Google Gets More Personal: Extends Personlization to All Users

Google announced in a blog post that it will personalize results for all users, utilizing data from cookies. It will use up to the last 180 days of history about your behavior.

It sounds like they've learned enough from using the histories of signed in users to generalize the technique to a wider audience. They also believe it has enough benefit to push on everyone, despite the fact that it raises more privacy issues. It will make people more aware that Google tracks how they interact with search results over an extended period of time.

Thursday, December 3

BixoLabs Public Terabyte Webcrawl

Ken Krugler and the team at BixoLabs are doing some things worth noting. They created Bixo, an open-source Java web crawler built on top of the Cascading MapReduce framework. I think it's one of the best open-source options for large-scale web crawling. Going further, they have their own cluster that they use for specialized client crawls.

You should read their blog for some of the recent talks Ken gave on web mining.
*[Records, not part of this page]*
(** * TuiTunes: the player core of [player.go], embedded and verified

    The development follows [src/player.go]: the [Track] and [Player]
    structs, the scanner ([ScanMusicFiles], [extractMetadata]), the
    transport operations ([Play], [Pause], [Resume], [Stop], [NextTrack],
    [PreviousTrack], the two toggles), [Search] and the position queries.
    On top of it comes the key handling of [ui.go]: the [Model], [Update],
    [handleKeyPress] and [handleSearchInput]; the rendering is left out.

    Go values that live behind pointers are kept in an explicit store:
    backing arrays of [[]Track] slices, the [beep.Ctrl] objects handed to
    the speaker, and a trace of the paths given to [loadTrack].  The
    collaborators outside the repository (file system, decoders, Unicode
    tables, the allocator's growth policy) are the fields of [Env]. *)

From stdpp Require Import base tactics option list strings.
From Stdlib Require Import ZArith Lia Ascii Sorted.
From Stdlib Require OrderedTypeEx.

Local Open Scope Z_scope.

(** ** Go's [int]: 64-bit, two's complement *)

Definition wrap64 (x : Z) : Z := (x + 2 ^ 63) mod 2 ^ 64 - 2 ^ 63.

(** ** The parts of package [strings] that [player.go] calls

    Go strings are byte sequences; [string] is used with one [ascii] per
    byte. *)

Module GoStrings.

Definition byte_val (c : ascii) : Z := Z.of_N (N_of_ascii c).
(** * A shallow embedding of [sketch.js]: the point-cloud tornado sketch

    The sketch has two halves.  The JavaScript half ([parsePointCloud],
    [mousePressed], the palette step inside [draw], [lerpArray]) computes on
    JavaScript Numbers, which are IEEE-754 binary64 values: they are embedded
    as Rocq's primitive [float], so every definition below can be evaluated.
    The GLSL half (the vertex and the fragment shader, kept as strings in
    [setup]) computes on GLSL [float], whose precision the shading language
    leaves to the implementation: the shader bodies are embedded once, over
    an arithmetic signature, and read at two instances, IEEE-754 binary32
    (what WebGL provides) and the exact reals. *)

From Stdlib Require Import ZArith List Bool Ascii String Floats Reals Lra Lia Psatz.
Import ListNotations.

Set Warnings "-inexact-float".

(** ** JavaScript strings

    Strings are sequences of code units; the code units the sketch inspects
    ("\n", " ", the marker and the characters of a decimal literal) are all
    below 256, so [string] is used. *)

Module JS.

#[local] Open Scope string_scope.

(** [s.split(sep)] for a one-character separator: the pieces between the
    occurrences of [sep], always at least one piece. *)
Fixpoint split (sep : ascii) (s : string) : list string :=
  match s with
  | EmptyString => [EmptyString]
  | String c rest =>
      if Ascii.eqb c sep then EmptyString :: split sep rest
      else match split sep rest with
           | h :: t => String c h :: t
           | [] => [String c EmptyString]
           end
  end.

(** [s.includes(pat)]: [pat] occurs somewhere in [s]. *)
Fixpoint includes (pat s : string) : bool :=
  if String.prefix pat s then true
  else match s with
       | EmptyString => false
       | String _ rest => includes pat rest
       end.

Definition LF : ascii := Ascii.ascii_of_nat 10.
Definition SP : ascii := Ascii.ascii_of_nat 32.

(** *** [parseFloat]

    ECMAScript: trim leading white space, take the longest prefix that is a
    [StrDecimalLiteral] (a sign, then [Infinity] or decimal digits with an
    optional fraction and an optional exponent), and return the Number
    value of its mathematical value, that is the value rounded to the nearest
    binary64, ties to even; [NaN] when no prefix qualifies. *)

Definition is_white_space (c : ascii) : bool :=
  let n := Ascii.N_of_ascii c in
  (N.eqb n 9 || N.eqb n 10 || N.eqb n 11 || N.eqb n 12 || N.eqb n 13
   || N.eqb n 32 || N.eqb n 160)%bool.

Fixpoint trim_start (s : string) : string :=
  match s with
  | String c rest => if is_white_space c then trim_start rest else s
  | EmptyString => s
  end.

Definition digit_of (c : ascii) : option N :=
  let n := Ascii.N_of_ascii c in
  if (N.leb 48 n && N.leb n 57)%bool then Some (n - 48)%N else None.

(** Reads a run of decimal digits: the accumulated value, how many digits
    were read, and the rest of the string. *)
Fixpoint read_digits (s : string) (acc : N) (cnt : nat) : N * nat * string :=
  match s with
  | String c rest =>
      match digit_of c with
      | Some d => read_digits rest (10 * acc + d)%N (S cnt)
      | None => (acc, cnt, s)
      end
  | EmptyString => (acc, cnt, s)
  end.

(** The decimal exponent of an [ExponentPart], 0 when the text that follows
    the mantissa is not a complete exponent part. *)
Definition read_exponent (s : string) : Z :=
  match s with
  | String c rest =>
      if (Ascii.eqb c "e" || Ascii.eqb c "E")%bool then
        let '(neg, body) :=
          match rest with
          | String sg r =>
              if Ascii.eqb sg "-" then (true, r)
              else if Ascii.eqb sg "+" then (false, r)
              else (false, rest)
          | EmptyString => (false, rest)
          end in
        let '(v, n, _) := read_digits body 0%N 0 in
        match n with
        | O => 0%Z
        | S _ => if neg then (- Z.of_N v)%Z else Z.of_N v
        end
      else 0%Z
  | EmptyString => 0%Z
  end.

(** The binary64 nearest to [num / den] (ties to even), with sign [neg]. *)
Definition float_of_ratio (neg : bool) (num den : positive) : float :=
  SF2Prim (SFdiv prec emax (S754_finite neg num 0) (S754_finite false den 0)).

(** The binary64 nearest to [m * 10 ^ e]. *)
Definition float_of_decimal (neg : bool) (m : N) (e : Z) : float :=
  match m with
  | N0 => if neg then neg_zero else zero
  | Npos p =>
      match e with
      | Zneg k => float_of_ratio neg p (Pos.pow 10 k)
      | Z0 => float_of_ratio neg p 1
      | Zpos k => float_of_ratio neg (p * Pos.pow 10 k) 1
      end
  end.

Definition parseFloat (input : string) : float :=
  let s := trim_start input in
  let '(neg, s) :=
    match s with
    | String c rest =>
        if Ascii.eqb c "-" then (true, rest)
        else if Ascii.eqb c "+" then (false, rest)
        else (false, s)
    | EmptyString => (false, s)
    end in
  if String.prefix "Infinity" s then (if neg then neg_infinity else infinity)
  else
    let '(ip, ni, s1) := read_digits s 0%N 0 in
    let '(m, nf, s2) :=
      match s1 with
      | String c rest =>
          if Ascii.eqb c "." then read_digits rest ip 0 else (ip, 0, s1)
      | EmptyString => (ip, 0, s1)
      end in
    match (ni + nf)%nat with
    | O => nan
    | S _ => float_of_decimal neg m (read_exponent s2 - Z.of_nat nf)
    end.

(** [parseFloat(temp[k])]: an index past the end reads [undefined], whose
    string form is no number. *)
Definition parseFloat_at (temp : list string) (k : nat) : float :=
  match nth_error temp k with
  | Some s => parseFloat s
  | None => nan
  end.

End JS.

(** ** The sketch's JavaScript code *)

Module Sketch.

Import JS.
#[local] Open Scope float_scope.

(** [isNaN(x)] on a Number. *)
Definition isNaN (x : float) : bool := PrimFloat.is_nan x.

(** *** Point cloud globals: [vertices], [colors], [minX], [maxX], [minZ],
    [maxZ] *)

Record Cloud : Type := mkCloud {
  vertices : list float;
  colors : list float;
  minX : float;
  maxX : float;
  minZ : float;
  maxZ : float
}.

(** The globals as the sketch declares them. *)
Definition initial_cloud : Cloud :=
  {| vertices := []; colors := [];
     minX := infinity; maxX := neg_infinity;
     minZ := infinity; maxZ := neg_infinity |}.

Definition end_header : string := "end_header"%string.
Particularly interesting is that they are starting to work on a Public Terabyte Project web crawl. The code and the crawl will be available for free via Amazon's dataset hosting.

I look forward to taking a look at it more. It's an important resource, because ClueWeb09 is only available to researchers who pay for it.

Microsoft EntityCube is live

Microsoft demoed EntityCube at TechFest, see my previous post. The system is now live.

See the top-ranked papers by domain; information retrieval.

It provides an interesting list of the most influential people in a field by citations.